NEWTOWN, Conn. - When people here speak of the massacre at Sandy Hook Elementary School, they use the number 26: the ones killed after Adam Lanza blasted his way into the school.
When the bells of Newtown toll mournfully Friday morning to honor the victims of last week's shooting rampage, they'll do so 26 times, for each child and staff member killed.
Rarely do residents mention the first person police said Lanza killed that morning: his mother, Nancy, who was shot in the head four times while she lay in bed.
That makes 27.
A private funeral was held Thursday in New Hampshire for Nancy Lanza, according to Donald Briggs, the police chief in Kinston, N.H., where her funeral was held. About 25 family members attended the ceremony.

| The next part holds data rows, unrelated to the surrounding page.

(* ===== verification/Wiring.v ===== *)
(** * How the operator is wired to the API

    [SetupWithManager] of the controllers, [SetupControllerBuilder] of the users, and
    the [Setup<Kind>WebhookWithManager] functions: which kinds each controller
    watches, what it enqueues on a change, what it runs, and what each webhook
    answers.  The builders of controller-runtime are data here; completing one may
    fail ([Manager]).  [runtimeOf] puts the functions under [main] of Setup.v. *)

From S2P Require Import Prelude.
From S2P Require Import GoStrings.
From S2P Require Import GoErrors.
From S2P Require Import Prog.
From S2P Require Import Api.
From S2P Require Import Scheme.
From S2P Require Import World.
From S2P Require Import Resources.
From S2P Require Import Settings.
From S2P Require Import Utils.
From S2P Require Import TopologyReconciler.
From S2P Require Import Controllers.
From S2P Require Import PermissionControllers.
From S2P Require Import UserController.
From S2P Require Import Webhooks.
From S2P Require Import SuperStreams.
From S2P Require Import Setup.
From S2P Require Import SetupProofs.

(** ** Builders of controllers *)

(** [Owns(&X{})] and [Watches(&X{}, handler.EnqueueRequestsFromMapFunc(f))] *)
Inductive source :=
| Owns (k : kind)
| Watches (k : kind) (toRequests : object k -> go (list NamespacedName)).

Record Builder := mkBuilder {
  For : kind;
  Sources : list source;
  Options_MaxConcurrentReconciles : Z
}.

Definition addSource (s : source) (b : Builder) : Builder :=
  mkBuilder (For b) (Sources b ++ [s]) (Options_MaxConcurrentReconciles b).

(** A completed builder: a controller that reconciles the requests it is given. *)
Record RunningController := mkController {
  built : Builder;
  reconcile : NamespacedName -> go (Result * option error)
}.

(** ** Builders of webhooks *)

Record validator (k : kind) := mkValidator {
  ValidateCreate : object k -> go (option rejection);
  ValidateUpdate : object k -> object k -> go (option rejection);
  ValidateDelete : object k -> go (option rejection)
}.
Arguments mkValidator {k}.
Arguments ValidateCreate {k}.
Arguments ValidateUpdate {k}.
Arguments ValidateDelete {k}.

Record Webhook := mkWebhook {
  wh_kind : kind;
  wh_validator : option (validator wh_kind);
  wh_defaulter : option (object wh_kind -> object wh_kind)
}.

(** ** The manager: the error of each call on it, if any *)

Record Manager := mkManager {
  IndexField : forall k : kind, string -> (object k -> list string) -> option error;
  CompleteController : Builder -> option error;
  CompleteWebhook : Webhook -> option error
}.

Definition complete (mgr : Manager) (b : Builder)
    (r : NamespacedName -> go (Result * option error)) : error + RunningController :=
  match CompleteController mgr b with
  | Some e => inl e
  | None => inr (mkController b r)
  end.

(** ** The controllers *)

Section controllers.
Context `{Libs} (mgr : Manager).

(** user_controller.go *)
Definition UserReconciler_SetupControllerBuilder (b : Builder) : error + Builder :=
  match IndexField mgr KUser ".spec.importCredentialsSecret.name" importSecretIndex with
  | Some e => inl e
  | None => inr (addSource (Watches KSecret secretToUserRequests) b)
  end.

(** [r.ReconcileFunc.(ControllerBuilder)]: the reconciler of users alone has the
    method. *)
Definition asControllerBuilder (k : kind) : option (Builder -> error + Builder) :=
  match k with
  | KUser => Some UserReconciler_SetupControllerBuilder
  | _ => None
  end.

(** topology_controller.go *)
Definition TopologyReconciler_SetupWithManager (k : kind) `{!TopologyResource k}
    `{!ReconcileFunc k} (r : ReconcilerConfig) : error + RunningController :=
  let b := mkBuilder k [] (MaxConcurrentReconciles r) in
  let b := if WatchesClusters r
           then addSource (Watches KRabbitmqCluster (rabbitmqClusterToRequests k r)) b
           else b in
  match asControllerBuilder k with
  | Some SetupControllerBuilder =>
      match SetupControllerBuilder b with
      | inl err => inl err
      | inr b => complete mgr b (Reconcile k r)
      end
  | None => complete mgr b (Reconcile k r)
  end.

(** super_stream_controller.go *)
Definition SuperStreamReconciler_SetupWithManager (maxConcurrentReconciles : Z) :
    error + RunningController :=
  complete mgr
    (mkBuilder KSuperStream [Owns KExchange; Owns KBinding; Owns KQueue] maxConcurrentReconciles)
    SuperStream_Reconcile.

(** The controllers of [main]: its literals set [Type] and [ReconcileFunc] of one kind. *)
Definition setupController (k : kind) (r : ReconcilerConfig) : error + RunningController :=
  match k with
  | KQueue => TopologyReconciler_SetupWithManager KQueue r
  | KExchange => TopologyReconciler_SetupWithManager KExchange r
  | KBinding => TopologyReconciler_SetupWithManager KBinding r
  | KUser => TopologyReconciler_SetupWithManager KUser r
  | KVhost => TopologyReconciler_SetupWithManager KVhost r
  | KPolicy => TopologyReconciler_SetupWithManager KPolicy r
  | KOperatorPolicy => TopologyReconciler_SetupWithManager KOperatorPolicy r
  | KPermission => TopologyReconciler_SetupWithManager KPermission r
  | KSchemaReplication => TopologyReconciler_SetupWithManager KSchemaReplication r
  | KFederation => TopologyReconciler_SetupWithManager KFederation r
  | KShovel => TopologyReconciler_SetupWithManager KShovel r
  | KTopicPermission => TopologyReconciler_SetupWithManager KTopicPermission r
  | _ => inl (ErrText "no reconciler")
  end.
End controllers.

(** ** The webhooks *)

(** [ValidateDelete] of every validator. *)
Definition acceptDelete {k : kind} (o : object k) : go (option rejection) := Ret None.

Section webhooks.
Context `{Libs} (mgr : Manager).

Definition completeWebhook (w : Webhook) : error + Webhook :=
  match CompleteWebhook mgr w with
  | Some e => inl e
  | None => inr w
  end.

Definition WithValidator (k : kind) (create : object k -> go (option rejection))
    (update : object k -> object k -> go (option rejection)) : error + Webhook :=
  completeWebhook (mkWebhook k (Some (mkValidator create update acceptDelete)) None).

Definition SetupBindingWebhookWithManager : error + Webhook :=
  WithValidator KBinding Binding_ValidateCreate (fun o n => Ret (Binding_ValidateUpdate o n)).
Definition SetupExchangeWebhookWithManager : error + Webhook :=
  WithValidator KExchange Exchange_ValidateCreate (fun o n => Ret (Exchange_ValidateUpdate o n)).
Definition SetupFederationWebhookWithManager : error + Webhook :=
  WithValidator KFederation Federation_ValidateCreate Federation_ValidateUpdate.
Definition SetupOperatorPolicyWebhookWithManager : error + Webhook :=
  WithValidator KOperatorPolicy OperatorPolicy_ValidateCreate
    (fun o n => Ret (OperatorPolicy_ValidateUpdate o n)).
Definition SetupPermissionWebhookWithManager : error + Webhook :=
  WithValidator KPermission Permission_ValidateCreate (fun o n => Ret (Permission_ValidateUpdate o n)).
Definition SetupPolicyWebhookWithManager : error + Webhook :=
  WithValidator KPolicy Policy_ValidateCreate (fun o n => Ret (Policy_ValidateUpdate o n)).
Definition SetupQueueWebhookWithManager : error + Webhook :=
  WithValidator KQueue Queue_ValidateCreate Queue_ValidateUpdate.
Definition SetupQueueDefaulterWebhookWithManager : error + Webhook :=
  completeWebhook (mkWebhook KQueue None (Some Queue_Default)).
Definition SetupSchemaReplicationWebhookWithManager : error + Webhook :=
  WithValidator KSchemaReplication SchemaReplication_ValidateCreate SchemaReplication_ValidateUpdate.
Definition SetupShovelWebhookWithManager : error + Webhook :=
  WithValidator KShovel Shovel_ValidateCreate Shovel_ValidateUpdate.
Definition SetupTopicPermissionWebhookWithManager : error + Webhook :=
  WithValidator KTopicPermission TopicPermission_ValidateCreate
    (fun o n => Ret (TopicPermission_ValidateUpdate o n)).
Definition SetupUserWebhookWithManager : error + Webhook :=
  WithValidator KUser User_ValidateCreate User_ValidateUpdate.
Definition SetupVhostWebhookWithManager : error + Webhook :=
  WithValidator KVhost Vhost_ValidateCreate (fun o n => Ret (Vhost_ValidateUpdate o n)).
Definition SetupSuperStreamWebhookWithManager : error + Webhook :=
  WithValidator KSuperStream (fun n => Ret (SuperStream_ValidateCreate n)) SuperStream_ValidateUpdate.

Definition setupWebhook (k : kind) : error + Webhook :=
  match k with
  | KBinding => SetupBindingWebhookWithManager
  | KExchange => SetupExchangeWebhookWithManager
  | KFederation => SetupFederationWebhookWithManager
  | KOperatorPolicy => SetupOperatorPolicyWebhookWithManager
  | KPermission => SetupPermissionWebhookWithManager
  | KPolicy => SetupPolicyWebhookWithManager
  | KQueue => SetupQueueWebhookWithManager
  | KSchemaReplication => SetupSchemaReplicationWebhookWithManager
  | KShovel => SetupShovelWebhookWithManager
  | KTopicPermission => SetupTopicPermissionWebhookWithManager
  | KUser => SetupUserWebhookWithManager
  | KVhost => SetupVhostWebhookWithManager
  | KSuperStream => SetupSuperStreamWebhookWithManager
  | _ => inl (ErrText "no validator")
  end.
End webhooks.

(** ** Under [main] *)

Section started.
Context `{Libs} (mgr : Manager).

Definition setup (r : registration) : error + (RunningController + Webhook) :=
  match r with
  | Setup.Controller k _ cfg => sum_map id inl (setupController mgr k cfg)
  | SuperStreamController _ max => sum_map id inl (SuperStreamReconciler_SetupWithManager mgr max)
  | Validator k => sum_map id inr (setupWebhook mgr k)
  | QueueDefaulter => sum_map id inr (SetupQueueDefaulterWebhookWithManager mgr)
  end.

Definition failure (r : registration) : string :=
  match r with
  | Setup.Controller _ _ _ | SuperStreamController _ _ => "unable to create controller"
  | Validator _ | QueueDefaulter => "unable to create webhook"
  end.

(** The runtime of [main] whose registrations are the functions above. *)
Definition runtimeOf (rt : Runtime) : Runtime :=
  mkRuntime (AddDebugPprofEndpoints rt) (NewManager rt)
    (fun r => match setup r with inl _ => Some (failure r) | inr _ => None end)
    (AddHealthzCheck rt) (AddReadyzCheck rt) (Start rt).

Definition controllers_of (rs : list registration) : list RunningController :=
  omap (fun r => match setup r with inr (inl c) => Some c | _ => None end) rs.
Definition webhooks_of (rs : list registration) : list Webhook :=
  omap (fun r => match setup r with inr (inr w) => Some w | _ => None end) rs.
End started.

(** ** Events *)

(** sigs.k8s.io/controller-runtime: [handler.EnqueueRequestForObject],
    [handler.EnqueueRequestForOwner] with [OnlyControllerOwner], for an owner type, and
    what a completed builder runs for a change of an object; each of these programs
    answers with requests to enqueue. *)
Class HandlerLib := {
  EnqueueRequestForObject : ObjectMeta -> list NamespacedName;
  EnqueueRequestForOwner : TypeMeta -> ObjectMeta -> list NamespacedName;
  dispatch : Builder -> forall k : kind, object k -> list (go (list NamespacedName))
}.

(** The handler of a source, for an object of kind [k]. *)
Definition sourceHandlers `{HandlerLib} (owner k : kind) (o : object k) (s : source) :
    list (go (list NamespacedName)) :=
  match s with
  | Owns k' =>
      if decide (k' = k)
      then [Ret (EnqueueRequestForOwner (gvk_of (ObjectType owner)) (meta k o))] else []
  | Watches k' f =>
      match decide (k = k') with
      | left E => [f (eq_rect k object o k' E)]
      | right _ => []
      end
  end.

Definition handlers `{HandlerLib} (b : Builder) (k : kind) (o : object k) :
    list (go (list NamespacedName)) :=
  (if decide (For b = k) then [Ret (EnqueueRequestForObject (meta k o))] else []) ++
  (Sources b ≫= sourceHandlers (For b) k o).

(** The documentation of the builder: [For] enqueues the object, [Owns] its controlling
    owner, [Watches] what the map function answers. *)
Class HandlerLibOk `{Libs} `{HandlerLib} := {
  forObject_spec m : EnqueueRequestForObject m = [mkNamespacedName (Namespace m) (Name m)];
  forOwner_spec t m ref :
    GetControllerOf m = Some ref -> OwnerReference_APIVersion ref = apiVersion t ->
    OwnerReference_Kind ref = Kind t ->
    EnqueueRequestForOwner t m = [mkNamespacedName (Namespace m) (OwnerReference_Name ref)];
  dispatch_spec b k o q : q ∈ dispatch b k o <-> q ∈ handlers b k o
}.

(** The cluster reference of an object that has one. *)
Definition reference_of (k : kind) : object k -> option RabbitmqClusterReference :=
  match k with
  | KBinding => fun o => Some (RabbitReference (k:=KBinding) o)
  | KExchange => fun o => Some (RabbitReference (k:=KExchange) o)
  | KFederation => fun o => Some (RabbitReference (k:=KFederation) o)
  | KOperatorPolicy => fun o => Some (RabbitReference (k:=KOperatorPolicy) o)
  | KPermission => fun o => Some (RabbitReference (k:=KPermission) o)
  | KPolicy => fun o => Some (RabbitReference (k:=KPolicy) o)
  | KQueue => fun o => Some (RabbitReference (k:=KQueue) o)
  | KSchemaReplication => fun o => Some (RabbitReference (k:=KSchemaReplication) o)
  | KShovel => fun o => Some (RabbitReference (k:=KShovel) o)
  | KTopicPermission => fun o => Some (RabbitReference (k:=KTopicPermission) o)
  | KUser => fun o => Some (RabbitReference (k:=KUser) o)
  | KVhost => fun o => Some (RabbitReference (k:=KVhost) o)
  | _ => fun _ => None
  end.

In Newtown, where makeshift memorials of stuffed animals, angels, candles, flowers and balloons have blossomed on patches of grass throughout town, there is only one noticeable tribute to Nancy Lanza. It's a letter written by a friend on yellow paper affixed, screwed and shellacked onto a red piece of wood.
"Others now share pain for choices you faced alone; May the blameless among us throw the first stone," it reads in part.
No one outwardly blames Nancy Lanza for the rampage. But authorities have said the gunman, her 20-year-old son Adam, used the guns she kept at their home to carry out a massacre that became the second-deadliest school shooting in U.S. history and has stirred lawmakers to call for gun control laws.